Jim served in leadership capacities with National Dairy Shrine, the American Dairy Science Association, the Purebred Dairy Cattle Association, the National Brucellosis Committee, and the National Society of Livestock Records Association, plus the American board of KEEP, the Kiyosato Educational Experiment Project of Japan. He traveled worldwide on behalf of the U.S. Jersey and dairy industry.
He was also a breeder of Registered Jersey™ cattle. His chosen prefix reflected his optimism and drive. It was the military pilot’s term to describe optimal conditions for flying: Ceiling and Visibility Unlimited.
After retiring from the Jersey organizations, Jim joined the staff of the American Guernsey Association. His contributions to that organization in an eighteen-month period were most significant. From April 15, 1987 to March 1988, Cavanaugh was acting executive secretary of National Dairy Herd Improvement Association, Inc. From January 1, 1988 to January 1, 1992 Jim was Research Development Coordinator for the AJCC Research Foundation, which he helped created in 1967.
Numerous honors were bestowed upon Cavanaugh in addition to the AJCC Distinguished Service Award. These included:
2000 - Ohio Agricultural Hall of Fame
1993 - National Pedigreed Livestock Council, Distinguished Service Award
1992 - World Jersey Cattle Bureau, Distinguished Service Award
1987 - National Association of Animal Breeders, Distinguished Service Award
1984 - National Society of Livestock Records Association, Distinguished Service Award
1984 - National DHIA, Distinguished Service Award
1982 - Kansas State University, Distinguished Service in Agriculture
1978 - National Dairy Shrine, Guest of Honor
1977 - World Dairy Expo, Inc., Man of the Year
1976 - Kansas Interbreed Dairy Council, Certificate of Honor, Kansas Dairy Leaders
1975 - The American Dairy Science Association, Distinguished Service Award
1975 - The American Jersey Cattle Club, Lifetime Membership
1971 - Commonwealth of Kentucky, Kentucky Colonel
1968 - The Ohio State University, Dairy Science Hall of Service
1964 - The Borden Company, Certificate of Appreciation
His passion in later years was to edit the “Gotham Herdsman” books and newsletters, chronicling the lives of the Borden Boys, the college students who cared for the dairy cows of all breeds displayed in the Borden’s Dairy World of Tomorrow exhibit at the 1939 World’s Fair.

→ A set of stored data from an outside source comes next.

Lemma layout_complete (w : GameWorld) (s : loc) (rs : Room) (L : Layout) :
  store_closed (heap w) → current_room w = Some s → heap w !! s = Some rs →
  calculate_room_positions w = Some L →
  names_unique (heap w) →
  ∀ l r, reachable (heap w) s l → heap w !! l = Some r →
    is_Some (grid_positions L !! name r).
Proof.
  intros Hclosed Hcur Hs Hcalc Hunique.
  destruct (layout_run w s rs Hclosed Hcur Hs)
    as (st & ds & Hrun & Hinv & Hmore & Hq).
  assert (L = layout st) as -> by congruence.
  intros l r Hreach Hr.
  pose proof (dequeued_all _ _ _ _ _ Hinv Hmore Hq Hunique l Hreach) as Hl.
  destruct Hinv as (_ & Htrav & _).
  destruct (Htrav l Hl) as (r' & p & Hr' & Hp & _).
  assert (r' = r) as -> by congruence. eauto.
Qed.

(** A name that a scan of connections places gets the coordinate one step
    from the coordinate of the scan, in the direction of a connection
    that leads to a room of that name. *)
Lemma scan_item_new (h : gmap loc Room) (gx gy : Z) (st st' : bfs_state)
    (item : Direction * option loc) :
  scan_item h gx gy st item = Some st' →
  ∀ n p, grid_positions (layout st') !! n = Some p →
    grid_positions (layout st) !! n = Some p ∨
    ∃ d lc rc, item = (d, Some lc) ∧ h !! lc = Some rc ∧ name rc = n ∧
      p = shift (gx, gy) d.
Proof.
  destruct item as [d [lc|]]; simpl; [|intros [= <-]; auto].
  destruct (h !! lc) as [rc|] eqn:Hrc; simpl; [|done].
  destruct (decide _) as [Hv|Hv]; [intros [= <-]; auto|].
  pose proof (shift_offsets gx gy d) as Hshift.
  destruct (offsets d) as [dx dy]. simpl in Hshift.
  intros [= <-] n p. simpl.
  intros [[<- <-]|[_ Hp]]%lookup_insert_Some; [right|by left].
  by exists d, lc, rc.
Qed.

Lemma scan_items_new (h : gmap loc Room) (gx gy : Z)
    (items : list (Direction * option loc)) :
  ∀ st st',
    scan_items h gx gy st items = Some st' →
    ∀ n p, grid_positions (layout st') !! n = Some p →
      grid_positions (layout st) !! n = Some p ∨
      ∃ d lc rc, (d, Some lc) ∈ items ∧ h !! lc = Some rc ∧ name rc = n ∧
        p = shift (gx, gy) d.
Proof.
  induction items as [|item items IH]; intros st st'; simpl.
  - intros [= <-]. auto.
  - destruct (scan_item h gx gy st item) as [st1|] eqn:Hitem; simpl; [|done].
    intros Hrest n p Hn.
    destruct (IH st1 st' Hrest n p Hn) as [Hold|(d & lc & rc & Hin & Hnew)].
    + destruct (scan_item_new h gx gy st st1 item Hitem n p Hold)
        as [?|(d & lc & rc & -> & Hnew)]; [by left|].
      right. exists d, lc, rc. split; [|done]. apply elem_of_cons; by left.
    + right. exists d, lc, rc. split; [|done]. apply elem_of_cons; by right.
Qed.
(** * Camera navigation controller of the 3D image viewer

    Shallow embedding of [CameraRig] (App.js): the navigation target held in
    the refs [targetX], [targetY], [targetZ], the modifier and drag flags, the
    window-level event handlers, the control handle ([reset], [focusOn]) and
    the per-frame damping step run by [useFrame].

    JavaScript numbers are kept abstract behind the interface [Number]. The
    handlers are written once against that interface and read at two
    instances. IEEE-754 binary64 is the arithmetic the engine executes, with
    rounding, [NaN] and [Infinity]. The real numbers are the exact arithmetic
    the specification reasons in: a statement made at the reals describes the
    program up to rounding, and says so. Statements quantified over every
    [Number] use no law of arithmetic and hold for the program as it runs. *)

From Stdlib Require Import Reals Lra Lia ZArith List Bool String.
From Stdlib Require Import PrimFloat.
Import ListNotations.

Set Implicit Arguments.

(** ** Numbers *)

(** The operations the program applies to numbers: the four arithmetic
    operators, unary minus, [Math.sqrt], the truthiness test behind [||], and
    [Number.isFinite]. *)
Class Number (T : Type) : Type := {
  ofZ : Z -> T;
  add : T -> T -> T;
  sub : T -> T -> T;
  mul : T -> T -> T;
  div : T -> T -> T;
  neg : T -> T;
  sqrt : T -> T;
  truthy : T -> bool;
  isFinite : T -> bool
}.

Declare Scope js_scope.
Delimit Scope js_scope with js.
Infix "+" := add : js_scope.
Infix "-" := sub : js_scope.
Infix "*" := mul : js_scope.
Infix "/" := div : js_scope.
Notation "- x" := (neg x) : js_scope.

(** A decimal literal [m / 10^k] of the source text, e.g. [0.09] is
    [decimal 9 100]. In binary64 the correctly rounded quotient of two small
    integers is the double the literal denotes (checked below for every
    literal of the program). *)
Definition decimal {T} `{Number T} (m : Z) (pow10 : positive) : T :=
  (ofZ m / ofZ (Zpos pow10))%js.

(** [a || b] on numbers. *)
Definition orElse {T} `{Number T} (a b : T) : T :=
  if truthy a then a else b.

(** *** Real numbers *)

Definition R_truthy (x : R) : bool :=
  if Req_dec_T x 0 then false else true.

#[export] Instance Number_R : Number R := {
  ofZ := IZR;
  add := Rplus;
  sub := Rminus;
  mul := Rmult;
  div := Rdiv;
  neg := Ropp;
  sqrt := R_sqrt.sqrt;
  truthy := R_truthy;
  isFinite := fun _ => true
}.

(** *** binary64 *)

Fixpoint float_of_pos (p : positive) : float :=
  match p with
  | xH => 1%float
  | xO q => PrimFloat.mul 2%float (float_of_pos q)
  | xI q => PrimFloat.add (PrimFloat.mul 2%float (float_of_pos q)) 1%float
  end.

Definition float_of_Z (z : Z) : float :=
  match z with
  | Z0 => 0%float
  | Zpos p => float_of_pos p
  | Zneg p => PrimFloat.opp (float_of_pos p)
  end.

(** ToBoolean on a number: [0], [-0] and [NaN] are falsy. *)
Definition float_truthy (x : float) : bool :=
  negb (PrimFloat.is_zero x || PrimFloat.is_nan x).

Definition float_isFinite (x : float) : bool :=
  negb (PrimFloat.is_nan x || PrimFloat.is_infinity x).

#[export] Instance Number_binary64 : Number float := {
  ofZ := float_of_Z;
  add := PrimFloat.add;
  sub := PrimFloat.sub;
  mul := PrimFloat.mul;
  div := PrimFloat.div;
  neg := PrimFloat.opp;
  sqrt := PrimFloat.sqrt;
  truthy := float_truthy;
  isFinite := float_isFinite
}.

(** ** three.js vectors, matrices and rays

    The part of the three.js library that [handleWheel] calls, method by
    method. *)

Section Three.

Context {T : Type} `{Number T}.

Local Open Scope js_scope.

Record Vector2 : Type := mkVector2 { v2x : T; v2y : T }.

Record Vector3 : Type := mkVector3 { vx : T; vy : T; vz : T }.

(** [Matrix4.elements], column-major, sixteen entries. *)
Record Matrix4 : Type := mkMatrix4 { elements : list T }.

Definition el (m : Matrix4) (i : nat) : T := nth i (elements m) (ofZ 0).

(** [Vector3.add] *)
Definition v3add (a b : Vector3) : Vector3 :=
  mkVector3 (vx a + vx b) (vy a + vy b) (vz a + vz b).

(** [Vector3.sub] *)
Definition v3sub (a b : Vector3) : Vector3 :=
  mkVector3 (vx a - vx b) (vy a - vy b) (vz a - vz b).

(** [Vector3.multiplyScalar] *)
Definition multiplyScalar (a : Vector3) (s : T) : Vector3 :=
  mkVector3 (vx a * s) (vy a * s) (vz a * s).

(** [Vector3.divideScalar]: [return this.multiplyScalar( 1 / scalar )]. *)
Definition divideScalar (a : Vector3) (s : T) : Vector3 :=
  multiplyScalar a (ofZ 1 / s).

(** [Vector3.length] *)
Definition length3 (a : Vector3) : T :=
  sqrt (vx a * vx a + vy a * vy a + vz a * vz a).

(** [Vector3.normalize]: [return this.divideScalar( this.length() || 1 )]. *)
Definition normalize (a : Vector3) : Vector3 :=
  divideScalar a (orElse (length3 a) (ofZ 1)).

(** [Vector3.applyMatrix4] *)
Definition applyMatrix4 (a : Vector3) (m : Matrix4) : Vector3 :=
  let x := vx a in
  let y := vy a in
  let z := vz a in
  let w := ofZ 1 / (el m 3 * x + el m 7 * y + el m 11 * z + el m 15) in
  mkVector3
    ((el m 0 * x + el m 4 * y + el m 8 * z + el m 12) * w)
    ((el m 1 * x + el m 5 * y + el m 9 * z + el m 13) * w)
    ((el m 2 * x + el m 6 * y + el m 10 * z + el m 14) * w).

(** [Vector3.setFromMatrixPosition] *)
Definition setFromMatrixPosition (m : Matrix4) : Vector3 :=
  mkVector3 (el m 12) (el m 13) (el m 14).

(** The fields of a [PerspectiveCamera] the rig touches. [position] is
    written by [useFrame]; the two matrices are maintained by the renderer. *)
Record Camera : Type := mkCamera {
  position : Vector3;
  matrixWorld : Matrix4;
  projectionMatrixInverse : Matrix4
}.

(** [Vector3.unproject] *)
Definition unproject (a : Vector3) (camera : Camera) : Vector3 :=
  applyMatrix4 (applyMatrix4 a (projectionMatrixInverse camera))
               (matrixWorld camera).

Record Ray : Type := mkRay { origin : Vector3; direction : Vector3 }.

(** [Raycaster.setFromCamera], perspective branch:
    [ray.origin.setFromMatrixPosition( camera.matrixWorld )] and
    [ray.direction.set( coords.x, coords.y, 0.5 ).unproject( camera )
       .sub( ray.origin ).normalize()]. *)
Definition setFromCamera (coords : Vector2) (camera : Camera) : Ray :=
  let o := setFromMatrixPosition (matrixWorld camera) in
  mkRay o
    (normalize
       (v3sub (unproject (mkVector3 (v2x coords) (v2y coords) (decimal 5 10))
                         camera) o)).

End Three.

Arguments Vector2 T : clear implicits.
Arguments Vector3 T : clear implicits.
Arguments Matrix4 T : clear implicits.
Arguments Camera T : clear implicits.
Arguments Ray T : clear implicits.

(** ** The rig *)

Section Rig.

Context {T : Type} `{Number T}.

Local Open Scope js_scope.

(** [lastMouse.current], an object [{ x, y }]. *)
Record Point : Type := mkPoint { px : T; py : T }.

(** The six refs created by [CameraRig]. *)
Record RigState : Type := mkRigState {
  targetX : T;
  targetY : T;
  targetZ : T;
  ctrlPressed : bool;
  isDragging : bool;
  lastMouse : Point
}.

(** NavigationTarget as one vector. *)
Definition navigationTarget (st : RigState) : Vector3 T :=
  mkVector3 (targetX st) (targetY st) (targetZ st).

Record KeyboardEvent : Type := mkKeyboardEvent { key : string }.

Record MouseEvent : Type := mkMouseEvent { clientX : T; clientY : T }.

(** A wheel event is a mouse event with [deltaY]. *)
Record WheelEvent : Type := mkWheelEvent { pointer : MouseEvent; deltaY : T }.

(** The fields of [getBoundingClientRect()] the handler reads. *)
Record DOMRect : Type := mkDOMRect {
  left : T;
  top : T;
  width : T;
  height : T
}.

(** The camera handed to [<Canvas camera={{ position: [0, 0, 10], ... }}>]. *)
Definition canvasCameraPosition : Vector3 T :=
  mkVector3 (ofZ 0) (ofZ 0) (ofZ 10).

(** [useRef(0)], [useRef(0)], [useRef(camera.position.z)], [useRef(false)],
    [useRef(false)], [useRef({ x: 0, y: 0 })]. *)
Definition initialRig (camera : Camera T) : RigState :=
  mkRigState (ofZ 0) (ofZ 0) (vz (position camera)) false false
             (mkPoint (ofZ 0) (ofZ 0)).

(** *** Gains, as the literals of the source *)

Definition ZOOM_GAIN : T := decimal 5 10.        (* 0.5 *)
Definition PAN_WHEEL_GAIN : T := decimal 6 100.  (* 0.06 *)
Definition PAN_GAIN : T := decimal 9 100.        (* 0.09 *)
Definition DAMPING : T := decimal 1 10.          (* 0.1 *)
Definition focusOffset : T := ofZ 5.
Definition defaultZ : T := ofZ 10.
(** The counters count by conclusion: a run is successful or failed by its
    [conclusion] alone, whatever its [status]. *)
Lemma loop_counts_by_conclusion (runs : list (gmap string pyval)) :
  forall st st', CiCheck.loop st runs = inr st' ->
    CiCheck.success_count st' = (CiCheck.success_count st + CiCheck.concluded "success" runs)%nat /\
    CiCheck.failure_count st' = (CiCheck.failure_count st + CiCheck.concluded "failure" runs)%nat.
Proof.
  induction runs as [|run rest IH]; intros st st'; cbn [CiCheck.loop].
  - intros [= <-]. unfold CiCheck.concluded. cbn. lia.
  - unfold CiCheck.loop_body.
    destruct (CiCheck.format_run_status run) as [e|line]; [discriminate|].
    cbn [mbind result_bind bind]. rewrite !concluded_cons.
    destruct (eq_str (get run "conclusion" (PStr "")) "success") eqn:Es.
    + apply eq_str_true in Es. rewrite Es. cbn [eq_str String.eqb].
      intros H. apply IH in H as [H1 H2]. cbn in H1, H2. cbn. lia.
    + destruct (eq_str (get run "conclusion" (PStr "")) "failure") eqn:Ef;
        intros H; apply IH in H as [H1 H2]; cbn in H1, H2; cbn; lia.
Qed.

(** The summary of the report gives the number of runs concluded with
    "success", the number concluded with "failure", and the rest. *)
Theorem summary_counts_by_conclusion (self : CiCheck.CIChecker)
    (workflow : option string) (runs : list (gmap string pyval)) (ls : list string) :
  runs <> [] ->
  CiCheck.report_lines self workflow runs = inr ls ->
  exists body,
    ls = body ++
         ["  Successful: " +:+ pretty (CiCheck.concluded "success" runs);
          "  Failed: " +:+ pretty (CiCheck.concluded "failure" runs);
          "  Other: " +:+ pretty (length runs - CiCheck.concluded "success" runs
                                  - CiCheck.concluded "failure" runs)%nat;
          ""; repeat_str "=" 70] /\
    (CiCheck.concluded "success" runs + CiCheck.concluded "failure" runs <= length runs)%nat.
Proof.
  intros Hne. unfold CiCheck.report_lines. destruct runs as [|r rs]; [congruence|].
  destruct (CiCheck.loop _ (r :: rs)) as [e|st] eqn:E; [discriminate|].
  cbn [mbind result_bind bind mret result_ret ret]. intros [= <-].
  destruct (loop_counts_by_conclusion _ _ _ E) as [Hs Hf].
  destruct (loop_counts _ _ _ E) as [Hc _].
  unfold CiCheck.counted in Hc.
  cbn [CiCheck.success_count CiCheck.failure_count CiCheck.other_count] in Hs, Hf, Hc.
  assert (Ho : CiCheck.other_count st =
               (length (r :: rs) - CiCheck.concluded "success" (r :: rs)
                - CiCheck.concluded "failure" (r :: rs))%nat).
  { lia. }
  rewrite Hs, Hf, Ho.
  exists (CiCheck.lines st ++ [""; "Summary:"; repeat_str "-" 70]).
  split; [by rewrite <- app_assoc | lia].
Qed.
(** [OpenFile] with the flags of [os.Create]: an existing file is emptied. *)
Lemma os_Create_spec name w :
  os_Create E name w =
  match fs w !! key_of name with
  | Some (Dir _) => (Ret (inr (PathError "open" name EISDIR)), w)
  | Some (File m d) =>
      (Ret (inl {| fd_key := key_of name; fd_name := name |}),
       set_open_files (key_of name :: open_files w)
         (set_fs (<[key_of name := File m []]> (fs w)) w))
  | None =>
      if is_dir (fs w !! removelast (key_of name))
      then (Ret (inl {| fd_key := key_of name; fd_name := name |}),
            set_open_files (key_of name :: open_files w)
              (set_fs (<[key_of name := File (create_mode E 0x1b6) []]> (fs w)) w))
      else (Ret (inr (PathError "open" name
                        (missing_errno (fs w) (key_of name)))), w)
  end.
Proof.
  unfold os_Create, os_OpenFile.
  destruct (fs w !! key_of name) as [[m|m d]|] eqn:Hk; done.
Qed.

(** Copying into a file that was just opened and closing it. *)
Lemma copy_close key name data fault m old o w :
  fs w !! key = Some (File m old) →
  (let! err := io_Copy {| fd_key := key; fd_name := name |} data fault in
   file_Close {| fd_key := key; fd_name := name |} ;;;
   match err with
   | Some err => ret (Some err)
   | None => ret None
   end) (set_open_files (key :: o) w)
  = (Ret fault,
     set_open_files o (set_fs (<[key := File m (write_at0 data old)]> (fs w)) w)).
Proof.
  intros Hk. unfold io_Copy, bind, file_Write, file_Close, modify, ret.
  destruct w as [t0 o0 i n out sol]. simpl in *. rewrite Hk. simpl.
  rewrite decide_True by done. by destruct fault.
Qed.

End TreeLemmas.

(** ** The extractor, entry by entry *)

Section UntarLemmas.

Variable E : Env.

Lemma untar_entry_nil dest e w :
  entry_header e = None → untar_entry E dest e w = (Ret None, w).
Proof. unfold untar_entry. by intros ->. Qed.
Lemma create_loop_files (e : Event.t) (ticket_data : TicketCreate.t) (n : nat) :
  ∀ (w : World) (acc : list Ticket.t),
    NoDup (batch_ids clock uuid4 (ticks w) (draws w) n) →
    (∀ i, In i (batch_ids clock uuid4 (ticks w) (draws w) n) →
          ¬ In i (map Ticket.ticket_id (tickets w))) →
    readable decodable (design_of (files w) e) = true →
    ∃ (created : list Ticket.t) (w' : World),
      create_loop TICKETS_DIR clock uuid4 smtp_ok decodable n e ticket_data acc w =
        (Ok (acc ++ created)%list, w') ∧
      map Ticket.ticket_id created = batch_ids clock uuid4 (ticks w) (draws w) n ∧
      (∀ p, (∀ i, In i (batch_ids clock uuid4 (ticks w) (draws w) n) →
                  p ≠ qr_path TICKETS_DIR i ∧ p ≠ ticket_path TICKETS_DIR i) →
            files w' !! p = files w !! p) ∧
      ∀ k, In k created →
           has_its_files TICKETS_DIR (files w') k ∧
           Ticket.attendee_name k = TicketCreate.attendee_name ticket_data.
Proof.
  induction n as [|n IH]; intros w acc Hnd Hnew Hread.
  - exists [], w. cbn [create_loop]. rewrite app_nil_r.
    split; [reflexivity|]. split; [reflexivity|]. split; [reflexivity|]. intros k [].
  - rewrite batch_ids_S in Hnd, Hnew. apply NoDup_cons in Hnd as [Hhd Hnd].
    rewrite list_elem_of_In in Hhd.
    destruct (create_one_ticket_fresh TICKETS_DIR clock uuid4 smtp_ok decodable e ticket_data w
                (Hnew _ (or_introl eq_refl)) Hread)
      as (w1 & Hone & Hts1 & _ & Htk1 & Hdr1 & Hfs1 & Hread1).
    set (id0 := ticket_id_at clock uuid4 (ticks w) (draws w)) in *.
    set (k0 := new_ticket_row TICKETS_DIR clock uuid4 e ticket_data w) in *.
    destruct (IH w1 (acc ++ [k0])%list) as (created & w' & Hloop & Hids & Hframe & Hfiles).
    { now rewrite Htk1, Hdr1. }
    { rewrite Htk1, Hdr1, Hts1. intros i Hi. rewrite map_app, in_app_iff. cbn.
      intros [Hold | [Heq | []]].
      - apply (Hnew i); [now right | exact Hold].
      - apply Hhd. rewrite <- Heq in Hi. exact Hi. }
    { exact Hread1. }
    rewrite Htk1, Hdr1 in Hids, Hframe.
    exists (k0 :: created), w'.
    cbn [create_loop]. erewrite bind_ok by exact Hone.
    rewrite Hloop, <- app_assoc. split; [reflexivity|].
    rewrite batch_ids_S. cbn [map]. rewrite Hids.
    split; [reflexivity|]. split.
    + intros p Hp. rewrite Hframe by (intros i Hi; apply Hp; now right).
      destruct (Hp id0 (or_introl eq_refl)) as [Hq Ht].
      rewrite Hfs1. unfold files_after_turn. cbn zeta.
      now rewrite !lookup_insert_ne by congruence.
    + intros k [<- | Hk]; [|now apply Hfiles].
      assert (Hlater : ∀ i, In i (batch_ids clock uuid4 (3 + ticks w) (S (draws w)) n) →
                i ≠ id0) by (intros i Hi ->; contradiction).
      split; [|reflexivity].
      unfold has_its_files. cbn [k0 new_ticket_row Ticket.qr_code_path
        Ticket.ticket_image_path Ticket.ticket_id Ticket.attendee_name].
      fold id0. split; [reflexivity|]. split; [reflexivity|].
      rewrite !Hframe.
      * rewrite Hfs1. unfold files_after_turn. cbn zeta.
        rewrite lookup_insert_ne by (apply not_eq_sym, qr_path_ne_ticket_path).
        rewrite !lookup_insert_eq. split; [reflexivity|].
        do 2 eexists. split; [reflexivity|]. cbn. tauto.
      * intros i Hi. split; intros Heq;
          first [ apply qr_path_inj in Heq; apply (Hlater i Hi); now symmetry
                | apply ticket_path_inj in Heq; apply (Hlater i Hi); now symmetry
                | now apply qr_path_ne_ticket_path in Heq
                | symmetry in Heq; now apply qr_path_ne_ticket_path in Heq ].
      * intros i Hi. split; intros Heq;
          first [ apply qr_path_inj in Heq; apply (Hlater i Hi); now symmetry
                | apply ticket_path_inj in Heq; apply (Hlater i Hi); now symmetry
                | now apply qr_path_ne_ticket_path in Heq
                | symmetry in Heq; now apply qr_path_ne_ticket_path in Heq ].
Qed.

In 1999, he was present for Elsie’s 60th
Anniversary and Birthday Bash in Bryant Park, New York City, then again in June of 2007 for the 150th
Anniversary of the Borden Company and to celebrate the donation of Borden Boys’ personal memorabilia to the Smithsonian’s National Museum of American History. During his 2007 visit to New York City, The New York Times
profiled the lifetime love affair between Jim Cavanaugh and Elsie, who he helped bring to life in bovine form at the 1939 World’s Fair.
Jim and Virginia “Ginny” Allen were married on April 22, 1946. They shared 59 years of marriage and lived in their Columbus home from 1949 until her death in January of 2006 at age 88. Her support was publically acknowledged by Jim in the response he made at the presentation of the AJCC Distinguished Service Award. “She played both mother and father to our four children. She managed the household, the finances and represented the family where necessary in civic, church, neighborhood and school affairs. She physically did the lawn and garden work, interior and exterior painting and the house and still managed to play in the championship flight at our military gold club for a dozen years.”
Jim Cavanaugh is survived by sons and daughters-in-law, Michael and Susan Cavanaugh of Arlington VA, Paul and Jean Cavanaugh of Columbus, Kevin and Joan Cavanaugh of Raleigh NC; and daughter and son-in-law, Gerald and Mary Manley of Columbus; grandchildren, James, Thomas, Matthew, Scott and Daniel Cavanaugh, Patrick Manley, and Kate Caress; great-grandchildren, Jessica, Nathan, Jordan Cavanaugh, and Russell Caress. He was a 63-year member of St. Catharine Parish, where a funeral mass will be conducted Friday, April 9.
At the request of the family, in lieu of flowers, memorials can be made to The J.F. Cavanaugh Fund of the AJCC Research Foundation, 6486 E. Main Street, Reynoldsburg OH 43068-2362.